LevelDB is blazing fast compared to any other storage solutions available on UWP. It's not just a claim; here is a sample application try it yourself. I compared it with almost all famous free solutions out there, list includes:

• SQLite 3 - needs no introduction, a really well known option in Universal Windows community. I chose the most used SQLite-Net PCL library for sake of this comparison. 
• Lex.DB - a lesser known storage option written completely in C#, hence works across several platforms without any complicated compile processes. It also provides really clean ORMish API.
• Microsoft's ESE - has been around for ages but less used than SQLite. It's based on Jet Blue (not Jet Red) engine; it's used extensively in Microsoft Exchange and Active Directory. There is a  ManagedESENT wrapper, but requires boilerplate code for writing trivial key-value store (checkout source code you will see what I mean).

For keeping data as close to real as possible the project downloads an RSS feed. These feed entries are then selected at random, with unique key and then inserted. Hence the entries are inserted in random order. Each entry is 4KB to 7KB. Keep in mind all of the stores mentioned here keep entries sorted by keys. Here are the rules that I am following when testing for performance:

• Changes written to the store are flushed immediately. This means we don't do any kind of batching over the data; no SQLite transactions, No LexDB batches and no ESE batches etc.
• Read/Writes are in random order (usually all stores get a performance hit with random keys), sequiential reads/writes in LevelDB are known to be faster. Idea over here is to take away the LevelDB's sequential read/write advantage.
• Apply same serialization and deserialization overhead to each respective library, in case of LevelDB I am using JSON to serialize the complete object. SQLite, ESENT goes through same JSON serialization/deserialization. LexDB gives an out of box object serialization/deserialization system.
• Read and Delete in same random order, so the pattern here is I am not going for sequential stuff at all.
• For sake of persistence and not relying on any store particular for storing keys, I serialize all the keys as JSON in a plain text file. This keeps any store from warming up cache or anything.
• Run tests on worst possible configuration! I was able to get my hands on Lumia 630 (running Windows 10) + SD card (The phone has only 512MB of RAM and it's one of the super low-end devices).
• Code is compiled to .Net native to ensure best code performance.

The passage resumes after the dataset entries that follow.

(** What Python can pass as [**kwargs]: each name once, none of them a
    parameter's. *)
Definition keyword_arguments (kwargs : list (string * scalar)) : Prop :=
  NoDup kwargs.*1 ∧ Forall (λ k, k ∉ parameter_names) kwargs.*1.

(** The names [_make_headers] itself can set *)
Definition header_names : list string :=
  ["x-ms-version"; "Authorization"; "Content-Type"; "Media-Type"; "Range";
   "Content-Length"].

(** A provider whose OK answers carry the given document *)
Definition answering (j : json) : list request → request → response :=
  λ _ _, {| status_code := 200; content := ""; resp_headers := [];
            resp_json := Some j |}.

Definition filesystem_not_found : list (string * json) :=
  [("error", JDict [("code", JStr "FilesystemNotFound")])].

(** A provider that answers OK with the given headers *)
Definition with_headers (h : list (string * string)) :
    list request → request → response :=
  λ _ _, {| status_code := 200; content := ""; resp_headers := h;
            resp_json := None |}.

(** From [w] to [w'] only GET and HEAD requests were issued, and neither
    the filesystem objects nor the handles changed. *)
Definition quiet (w w' : world) : Prop :=
  filesystems w' = filesystems w ∧ files w' = files w ∧ fresh w' = fresh w
  ∧ ∃ new, log w' = (log w ++ new)%list
           ∧ Forall (λ rq, method rq = GET ∨ method rq = HEAD) new.

(** A provider that refuses the probe with 403 and the listing with 500 *)
Definition refusing : list request → request → response := λ _ rq,
  {| status_code := match method rq with HEAD => 403 | _ => 500 end;
     content := ""; resp_headers := []; resp_json := None |}.

(** The world once [_upload_chunk] has moved the buffer of [self] to
    position 0 *)
Definition rewound (self : nat) (w : world) : world :=
  {| filesystems := filesystems w;
     files := <[self := with_buffer (files w self)
                          (BytesIO.seek0 (buffer (files w self)))]> (files w);
     fresh := fresh w; log := log w |}.

(** A provider that answers the probe like [Mock.accepting] and refuses
    every PATCH with 403 *)
Definition read_only : list request → request → response := λ past rq,
  match method rq with
  | PATCH => {| status_code := 403; content := ""; resp_headers := [];
                resp_json := None |}
  | _ => Mock.accepting past rq
  end.

(** [AzureBlobFileSystem.__init__] on the new object [self]. The
    attribute [dns_suffix] is assigned only after [connect], which does
    not read it; until then the field holds the empty string. *)
Definition __init__ (token_endpoint : list request → request → result token_grant)
    (self : nat) (tenant_id_ client_id_ client_secret_ storage_account_
                  filesystem_ : string) (token_ : option string) : M unit :=
  _ ← set_fs self
        {| tenant_id := tenant_id_; client_id := client_id_;
           client_secret := client_secret_; storage_account := storage_account_;
           filesystem := filesystem_; token := token_; token_type := None;
           dns_suffix := "" |};
  _ ← connect token_endpoint self;
  o ← get_fs self;
  set_fs self
    {| tenant_id := tenant_id o; client_id := client_id o;
       client_secret := client_secret o; storage_account := storage_account o;
       filesystem := filesystem o; token := token o; token_type := token_type o;
       dns_suffix := ".dfs.core.windows.net" |}.

(** A token endpoint whose answer lacks 'ext_expires_in' *)
Definition short_grant : list request → request → result token_grant :=
  λ _ _, Ok {| grant_token_type := Some "MAC"; grant_expires_in := Some 3599;
               grant_ext_expires_in := None; grant_access_token := Some "tok2" |}.

(** * Properties *)

(** C10: [AzureDatalakeFileSystem.size] raises NameError for the unbound
    name [adl_path] on every path and never returns a size, whatever
    [info] answers, also where [info] on that path succeeds. *)
Theorem gen1_size_raises_NameError (adl_info : Gen1.pyobj → bool → result json)
    (path : string) :
  Gen1.size adl_info path = Raise (NameError "adl_path")
  ∧ (∀ v, Gen1.size adl_info path ≠ Ok v)
  ∧ (∀ v, Gen1.info adl_info (Gen1.Str path) true = Ok v →
          Gen1.size adl_info path = Raise (NameError "adl_path")).
Proof.
  assert (H : Gen1.size adl_info path = Raise (NameError "adl_path")) by reflexivity.
  split; [exact H|]. split; [|intros; exact H].
  intros v Hv. rewrite H in Hv. discriminate Hv.
Qed.

(** ** Headers *)

Ltac header_lookup :=
  unfold _make_headers; cbn [foldl];
  repeat match goal with
         | |- context [match ?x with _ => _ end] => destruct x
         end;
  repeat (rewrite lookup_insert_ne by done);
  first [apply lookup_insert_eq | apply lookup_singleton_eq | done].

Lemma make_headers_Authorization o cl ct mt r enc :
  _make_headers o cl ct mt r enc [] !! "Authorization" = Some (SStr (bearer o)).
Proof. header_lookup. Qed.

Lemma make_headers_Range o cl ct mt r enc :
  _make_headers o cl ct mt (Some r) enc [] !! "Range"
  = Some (SStr (PyStr.of_int_pair r)).
Proof. header_lookup. Qed.

Lemma make_headers_no_Range o cl ct mt enc :
  _make_headers o cl ct mt None enc [] !! "Range" = None.
Proof. header_lookup. Qed.

Lemma make_headers_Content_Length o l ct mt r enc :
  _make_headers o (Some l) ct mt r enc [] !! "Content-Length" = Some l.
Proof. header_lookup. Qed.

(** *** Which requests the library accepts *)

Lemma check_header_validity_spec h :
  check_header_validity h = true ↔ map_Forall (λ _ v, is_text v = true) h.
Proof. unfold check_header_validity. apply bool_decide_eq_true. Qed.

Lemma make_headers_text o cl ct mt r enc :
  match cl with Some v => is_text v | None => true end = true →
  check_header_validity (_make_headers o cl ct mt r enc []) = true.
Proof.
  intros Hcl. apply check_header_validity_spec. unfold _make_headers. cbn [foldl].
  assert (Hins : ∀ k s (h : gmap string scalar),
             map_Forall (λ _ v, is_text v = true) h →
             map_Forall (λ _ v, is_text v = true) (<[k := SStr s]> h)).
  { intros k s h Hh. apply map_Forall_insert_2; [reflexivity | exact Hh]. }
  destruct cl as [v|]; [apply map_Forall_insert_2; [exact Hcl|]|];
    destruct r; destruct (nonempty mt); destruct (nonempty ct);
    repeat apply Hins; apply map_Forall_empty.
Qed.

Lemma make_headers_not_text o z ct mt r enc :
  check_header_validity (_make_headers o (Some (SInt z)) ct mt r enc []) = false.
Proof.
  apply not_true_is_false. intros H. apply check_header_validity_spec in H.
  specialize (H "Content-Length" (SInt z)). cbv beta in H.
  discriminate H. unfold _make_headers. cbn [foldl]. apply lookup_insert_eq.
Qed.

Lemma ls_request_valid root_marker o path resource recursive :
  check_header_validity (headers (ls_request root_marker o path resource recursive))
  = true.
Proof. apply make_headers_text. reflexivity. Qed.

Lemma info_request_valid o path :
  check_header_validity (headers (info_request o path)) = true.
Proof. apply make_headers_text. reflexivity. Qed.

Lemma fetch_range_request_valid o f start end_ :
  check_header_validity (headers (fetch_range_request o f start end_)) = true.
Proof.
  unfold fetch_range_request. cbn [headers].
  destruct start, end_; apply make_headers_text; reflexivity.
Qed.

Lemma initiate_upload_request_valid o f :
  check_header_validity (headers (initiate_upload_request o f)) = true.
Proof. apply make_headers_text. reflexivity. Qed.

Lemma single_shot_request_valid o f :
  check_header_validity (headers (single_shot_request o f)) = true.
Proof.
  apply check_header_validity_spec. unfold single_shot_request. cbn [headers].
  apply map_Forall_insert_2; [reflexivity|].
  apply check_header_validity_spec, make_headers_text. reflexivity.
Qed.

Lemma append_request_invalid o f data_ :
  check_header_validity (headers (append_request o f data_)) = false.
Proof. apply make_headers_not_text. Qed.

(** What [send] does with a request whose headers are all text *)
Lemma send_text provider rq w :
  check_header_validity (headers rq) = true →
  send provider rq w
  = (Ok (provider (log w) rq),
     {| filesystems := filesystems w; files := files w; fresh := fresh w;
        log := log w ++ [rq] |}).
Proof. intros H. unfold send. rewrite H. reflexivity. Qed.

Lemma send_not_text provider rq w :
  check_header_validity (headers rq) = false →
  send provider rq w = (Raise InvalidHeader, w).
Proof. intros H. unfold send. rewrite H. reflexivity. Qed.

Ltac valid_request :=
  lazymatch goal with
  | |- check_header_validity (headers (ls_request _ _ _ _ _)) = true =>
      apply ls_request_valid
  | |- check_header_validity (headers (info_request _ _)) = true =>
      apply info_request_valid
  | |- check_header_validity (headers (fetch_range_request _ _ _ _)) = true =>
      apply fetch_range_request_valid
  | |- check_header_validity (headers (initiate_upload_request _ _)) = true =>
      apply initiate_upload_request_valid
  | |- check_header_validity (headers (single_shot_request _ _)) = true =>
      apply single_shot_request_valid
  end.

(** Run a computation: unfold the monad and let the requests with text
    headers through. *)
Ltac run_monad :=
  repeat (progress
            (cbv beta iota zeta delta
               [mbind M_bind mret M_ret fmap M_fmap get_file get_fs set_file
                lift raise try_except check_status];
             rewrite ?send_text by valid_request)).

(** The text Python gives a pair never has the form of a byte range. *)
Lemma of_int_pair_not_bytes (p : Z * Z) (s : string) :
  PyStr.of_int_pair p ≠ "bytes=" +:+ s.
Proof. unfold PyStr.of_int_pair. cbn [String.append]. discriminate. Qed.

(** ** Reading a range *)

(** C1: for every read handle, provider and range, [_fetch_range] issues
    its GET and returns [response.content] as the file data with no look
    at the status code: a 404 answer comes back as data, where the claim
    asks for a Transport error. *)
Theorem fetch_range_returns_body_whatever_status
    (provider : list request → request → response) (w : world) (self : nat)
    (start end_ : option Z) :
  let f := files w self in
  let rq := fetch_range_request (filesystems w (fs f)) f start end_ in
  _fetch_range provider self start end_ w
  = (Ok (content (provider (log w) rq)), logged w [rq]).
Proof. cbv zeta. unfold _fetch_range. run_monad. reflexivity. Qed.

Some of you might object about the nature of stores being used in comparison, all of them can serve as full fledged storage and retrieval system (with secondary index support, relations etc.). LevelDB is just a trivial Key-Value store. When compared to LevelDB every store provides more features. I am not using any of those sophisticated features and I am using all of them like what a typical programmer might have done if he/she had to pick one of them as a key-value store. One can obviously write a more sophisticated layer on top of LevelDB (I have already started off a project for doing so). 

Results

Given above rules and assumptions here are the benchmark results:

Random Inserts

Random Reads

Random Deletes

Results are mind boggling! LevelDB takes only fraction of IO and time compared to other stores. Results given above are just for 500 entries, as you increase number of entries the performance gap increases even more. Checkout results for 1000 entries:

• Read 1000 entries
• Write 1000 entries

Conclusion

LevelDB out performs most of Key-Value stores out there. Due to it's modern LSM implementation it's an ideal choice for applications doing intensive reads/writes.